New Delhi, la mégapole tentaculaire abritant plus de 30 millions d’âmes, se retrouve une fois de plus prise au piège d’un épais brouillard de pollution. Lundi, les niveaux de particules fines PM2.5, les plus néfastes pour la santé car s’infiltrant dans le sang, ont atteint des sommets vertigineux, dépassant de 60 fois les seuils recommandés par l’Organisation Mondiale de la Santé.
Un cocktail toxique devenu habituel
Chaque hiver, c’est le même scénario cauchemardesque qui se répète dans la capitale indienne. Les fumées d’usines, les gaz d’échappement et les brûlis agricoles se mélangent, formant un smog irrespirable qui enveloppe la ville. Dans certains quartiers lundi matin, les concentrations en PM2.5 ont atteint la valeur ahurissante de 907 microgrammes par mètre cube.
Face à cette situation critique, les autorités ont déclenché dimanche soir le niveau d’alerte maximal. La plupart des écoles sont restées portes closes et la circulation des véhicules les plus polluants strictement limitée. Mais ces mesures suffisent-elles ?
Des habitants désemparés
Pour les millions de citadins contraints de vivre dans cet air vicié, le quotidien vire au calvaire. « J’ai les yeux qui brûlent depuis plusieurs jours », témoigne Subodh Kumar, conducteur de rickshaw. « Je ne sais pas ce que le gouvernement fait contre ça, mais moi je dois être sur la route, qu’est-ce que je ferai sinon ? ».
Beaucoup n’ont pas les moyens de s’équiper en purificateurs d’air ou d’avoir un logement bien isolé. « Qui peut se payer un purificateur d’air quand il a du mal à payer ses factures ? », s’insurge Rinku Kumar, chauffeur de « tuk-tuk ». « Les riches ministres et les hauts fonctionnaires peuvent se permettre de rester chez eux, pas les gens ordinaires comme nous ».
Des autorités pointées du doigt
Si les conditions météorologiques hivernales, avec des vents faibles et des températures basses, favorisent la stagnation des polluants, beaucoup dénoncent l’inaction des pouvoirs publics. La Cour suprême a récemment ajouté l’air pur à la liste des droits fondamentaux, sommant le gouvernement d’agir.

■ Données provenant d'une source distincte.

(* ===== verification/Scheduler.v ===== *)
(** The scheduler: scheduler/scheduler.cpp.

    A thread gives the processor away inside [switch_to_thread]: what follows the
    call there runs when the thread is dispatched again.  [switch_to_thread] and
    [dispatch] therefore take the call they are made from ([Caller]) and the saved
    interrupt mask, leave them in the context of the thread that gives way, and go
    on with what the context of the next thread holds.  A call ends with the
    processor in one of the states of [Control], for the thread that then runs. *)
From stdpp Require Import base list gmap.
From Stdlib Require Import ZArith Lia.
From S2P Require Import Prelude KernelText DList KernelIface SchedState.

Local Open Scope Z_scope.

(** ** Predicates on threads *)
Definition is_waiting_state (st : ThreadState) : bool :=
  match st with Waiting | Suspended | Terminated => true | _ => false end.

Definition thread_is_runnable (thread : option Z) (s : Sched) : Exec bool :=
  match thread with
  | None => Ok false
  | Some t => r <- get t s ;; Ok (negb (is_waiting_state (current_state r)))
  end.

Definition thread_can_enter_ready_queue (thread : option Z) (s : Sched) : Exec bool :=
  b <- thread_is_runnable thread s ;;
  Ok (b && negb (bool_decide (thread = g_idle_thread s))).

Mais les initiatives restent timides, à l’image de ce drone présenté par la ville pour pulvériser de l’eau sur les zones les plus polluées. « Des mesurettes », fustigent les ONG, qui prônent de « stopper les émissions à leur base », notamment les brûlis agricoles dénoncés par la ministre en cheffe de New Delhi.
Un enjeu de santé publique majeur
Car au-delà de l’inconfort, cette pollution de l’air représente une véritable bombe sanitaire à retardement. Selon une étude du Lancet, elle aurait causé 1,67 million de décès en Inde rien qu’en 2019. Les particules fines sont à l’origine de nombreuses pathologies :
- Maladies cardiovasculaires
- Maladies respiratoires
- Cancers du poumon
Un fléau d’autant plus injuste qu’il frappe en premier lieu les populations les plus vulnérables. À New Delhi, l’urgence est là. Il est temps pour les autorités de prendre des mesures à la hauteur de cette crise, sans quoi c’est toute une génération qui risque de payer le prix fort de cette négligence.